The global financial crisis of 2008 ushered in a system of informal
decision-making in the grey zone between economics and politics.
Legitimized by a rhetoric of emergency, ad hoc bodies have usurped
democratically elected governments. In line with the neoliberal credo,
the recent crisis has been used to realize the politically impossible
and to re-align executive power with the interests of the finance
industry.
In this important book, Joseph Vogl offers a much longer perspective on
these developments, showing how the dynamics of modern finance
capitalism have always rested on a complex and constantly evolving
relationship between private creditors and the state. Combining
historical and theoretical analysis, Vogl argues that over the last
three centuries, finance has become a "fourth estate," marked by the
systematic interconnection of treasury and finance, of political and
private economic interests.
Against this historical background, Vogl explores the latest phase in
the financialization of government, namely the dramatic transfer of
power from states to markets in the latter half of the 20th century.

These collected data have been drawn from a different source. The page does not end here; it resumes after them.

(** X3 on a browser whose navigation times out. *)
Lemma get_page_products_navigation_failure_witness :
  get_page_products (scripted script_end) join_urls no_cards 0 listing_url true
    (start [RUnit (Raise timeout)])
  = Some (mk_state [] [CGet listing_url] [start_line listing_url],
          Raise timeout).
Proof.
  exact (get_page_products_navigation_failure (scripted script_end) join_urls
           no_cards 0 listing_url true (start [RUnit (Raise timeout)]) []
           timeout eq_refl).
Defined.

(** X4 on a listing of one card. *)
Lemma get_page_products_single_page_witness :
  get_page_products (scripted script_end) join_urls one_card 0 listing_url
    false (start single_listing)
  = Some (mk_state []
            [CGet listing_url; CPageSource; CGet detail_url;
             CFindElement CLASS_NAME "swatches"]
            [start_line listing_url],
          Ok [sample_record]).
Proof.
  exact (get_page_products_single_page (scripted script_end) join_urls one_card
           0 listing_url (start single_listing) _ _ (Ok "<html>"%string)
           eq_refl eq_refl).
Defined.

(** X5 on a listing that serves two clicks. *)
Lemma get_page_products_paginated_witness :
  get_page_products (scripted script_end) join_urls no_cards 3 listing_url
    true (start paginated_listing)
  = Some (mk_state []
            [CGet listing_url; more_lookup; CClick 7%nat; more_lookup;
             CClick 7%nat; more_lookup; CPageSource]
            [start_line listing_url; complete_line],
          Ok []).
Proof.
  assert (H : offered (scripted script_end) [7%nat; 7%nat]
                (two_more_clicks ++ [RText (Ok EmptyString)])
                [RText (Ok EmptyString)]).
  { eapply offered_more; [reflexivity | reflexivity |].
    eapply offered_more; [reflexivity | reflexivity |].
    eapply offered_last; reflexivity. }
  exact (get_page_products_paginated (scripted script_end) join_urls no_cards
           [7%nat; 7%nat] 3 listing_url (start paginated_listing) _ _ _
           (Ok EmptyString) eq_refl H (le_n 3) eq_refl).
Defined.

(** X6 on a listing of one card. *)
Lemma get_page_products_records_witness :
  exists w1 s2 w3 src,
    get (scripted script_end) listing_url (browser (start single_listing))
    = (w1, Ok tt)
    /\ s2 = mk_state w1 [CGet listing_url] [start_line listing_url]
    /\ page_source (scripted script_end) (browser s2) = (w3, Ok src)
    /\ parsed_in_turn (scripted script_end) join_urls (one_card src)
         [sample_record]
         (mk_state w3 (calls s2 ++ [CPageSource]) (log s2))
         (mk_state []
            [CGet listing_url; CPageSource; CGet detail_url;
             CFindElement CLASS_NAME "swatches"]
            [start_line listing_url])
    /\ length [sample_record] = length (one_card src).
Proof.
  exact (get_page_products_records (scripted script_end) join_urls one_card
           0 listing_url false (start single_listing)
           (mk_state []
              [CGet listing_url; CPageSource; CGet detail_url;
               CFindElement CLASS_NAME "swatches"]
              [start_line listing_url])
           [sample_record] eq_refl).
Defined.

(** X7 on three cards, the second without a review count. *)
Lemma parse_all_stops_at_first_failure_witness :
  exists s2 e,
    parse_all (scripted script_end) join_urls
      ([sample_card] ++ card_without_reviews :: [sample_card])
      (start (detail_without_swatches ++ detail_without_swatches
              ++ detail_without_swatches))
    = (s2, Raise e)
    /\ browser s2 = detail_without_swatches
    /\ exn_class e = AttributeError.
Proof.
  eexists _, _. split; [|split].
  - eapply (parse_all_stops_at_first_failure (scripted script_end) join_urls
              [sample_card] [sample_card] card_without_reviews);
      vm_compute; reflexivity.
  - reflexivity.
  - reflexivity.
Defined.

(** ** More on the detail page and the record *)

Section DetailMore.

Context {W : Type} (driver : WebDriver W).
Context (urljoin : string -> string -> string).


(** X9.  The navigation to the detail page lies outside the [try] block:
    whatever it raises, an element-not-found condition included, reaches the
    caller, and no record is made. *)
Theorem detail_navigation_failure (card : soup) (href : string)
  (s : state W) (w1 : W) (e : exn) :
  subscript (sel_title card) "href" = Ok href ->
  get driver (urljoin BASE_URL href) (browser s) = (w1, Raise e) ->
  let s' := mk_state w1 (calls s ++ [CGet (urljoin BASE_URL href)]) (log s) in
  product_hdd_block_prices driver urljoin card s = (s', Raise e)
  /\ parse_single_product driver urljoin card s = (s', Raise e).
Proof.
  intros Hhref Hget s'.
  assert (Hhdd : product_hdd_block_prices driver urljoin card s = (s', Raise e)).
  { unfold product_hdd_block_prices, bind, lift, driver_get, invoke.
    rewrite Hhref, Hget. reflexivity. }
  split; [exact Hhdd|].
  unfold parse_single_product, bind. rewrite Hhdd. reflexivity.
Qed.

Lemma store_all_snoc (l : list (pyval * pyfloat)) (k : pyval) (p : pyfloat)
  (m : gmap pyval pyfloat) :
  store_all (l ++ [(k, p)]) m = <[k := p]> (store_all l m).
Proof. unfold store_all. rewrite foldl_app. reflexivity. Qed.

Lemma store_all_list_to_map (l : list (pyval * pyfloat)) :
  store_all l ∅ = list_to_map (reverse l).
Proof.
  induction l as [|[k p] l IH] using rev_ind; [reflexivity|].
  rewrite store_all_snoc, reverse_app, IH. reflexivity.
Qed.

Lemma store_all_size_le (l : list (pyval * pyfloat)) :
  (size (store_all l ∅) <= length l)%nat.
Proof.
  induction l as [|[k p] l IH] using rev_ind.
  - unfold store_all. simpl. rewrite map_size_empty. lia.
  - rewrite store_all_snoc, length_app. simpl.
    destruct (store_all l ∅ !! k) as [q|] eqn:Hk.
    + rewrite map_size_insert_Some by eauto. lia.
    + rewrite map_size_insert_None by exact Hk. lia.
Qed.

(** X10.  Without any assumption on the buttons' values: when the swatch
    group is found and every button is handled without a failure, the
    mapping returned is the one in which, for each value, the price of the
    last enabled button with that value stands; it has at most as many
    entries as there are enabled buttons. *)
Theorem hdd_prices_last_value_wins (card : soup) (href : string)
  (s : state W) (w1 w2 w3 w4 : W) (sw : element) (bs : list element)
  (outs : list (option (pyval * pyfloat))) :
  subscript (sel_title card) "href" = Ok href ->
  get driver (urljoin BASE_URL href) (browser s) = (w1, Ok tt) ->
  find_element driver CLASS_NAME "swatches" w1 = (w2, Ok sw) ->
  find_elements driver sw TAG_NAME "button" w2 = (w3, Ok bs) ->
  buttons_ok driver bs w3 outs w4 ->
  exists cs m,
    product_hdd_block_prices driver urljoin card s
    = (mk_state w4 (calls s ++ cs) (log s), Ok m)
    /\ m = list_to_map (reverse (entries outs))
    /\ (size m <= length (entries outs))%nat
    /\ (forall before k p after,
          entries outs = before ++ (k, p) :: after ->
          k ∉ after.*1 ->
          m !! k = Some p).
Proof.
  intros Hhref Hget Hsw Hbs Hok.
  rewrite (hdd_prices_enter driver urljoin card href s w1 Hhref Hget).
  unfold swatch_block, driver_find_element, element_find_elements, invoke.
  simpl. rewrite Hsw. simpl. rewrite Hbs.
  destruct (swatch_loop_ok driver bs
              (mk_state w3 (((calls s ++ [CGet (urljoin BASE_URL href)])
                             ++ [CFindElement CLASS_NAME "swatches"])
                            ++ [CFindElements sw TAG_NAME "button"]) (log s))
              outs w4 ∅ Hok) as [cs Hcs].
  rewrite Hcs. simpl. rewrite <- !app_assoc.
  eexists _, (store_all (entries outs) ∅).
  split; [reflexivity|].
  split; [apply store_all_list_to_map|].
  split; [apply store_all_size_le|].
  intros before k p after Hsplit Hlast. rewrite Hsplit.
  unfold store_all. rewrite foldl_app. simpl.
  fold (store_all after (<[k := p]> (foldl (fun m' kv => <[kv.1 := kv.2]> m')
                                       ∅ before))).
  rewrite store_all_lookup_other by exact Hlast.
  apply lookup_insert_eq.
Qed.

From the liberalization of credit and capital markets to the
privatization of social security, he shows how policy has actively
enabled a restructuring of the economy around the financial sector.
Political systems are "imprisoned" by the regime of finance, while the
corporate model suffuses society, enclosing populations in the
production of financial capital.
The Ascendancy of Finance provides valuable and unsettling insight
into the genesis of modern power and where it truly resides.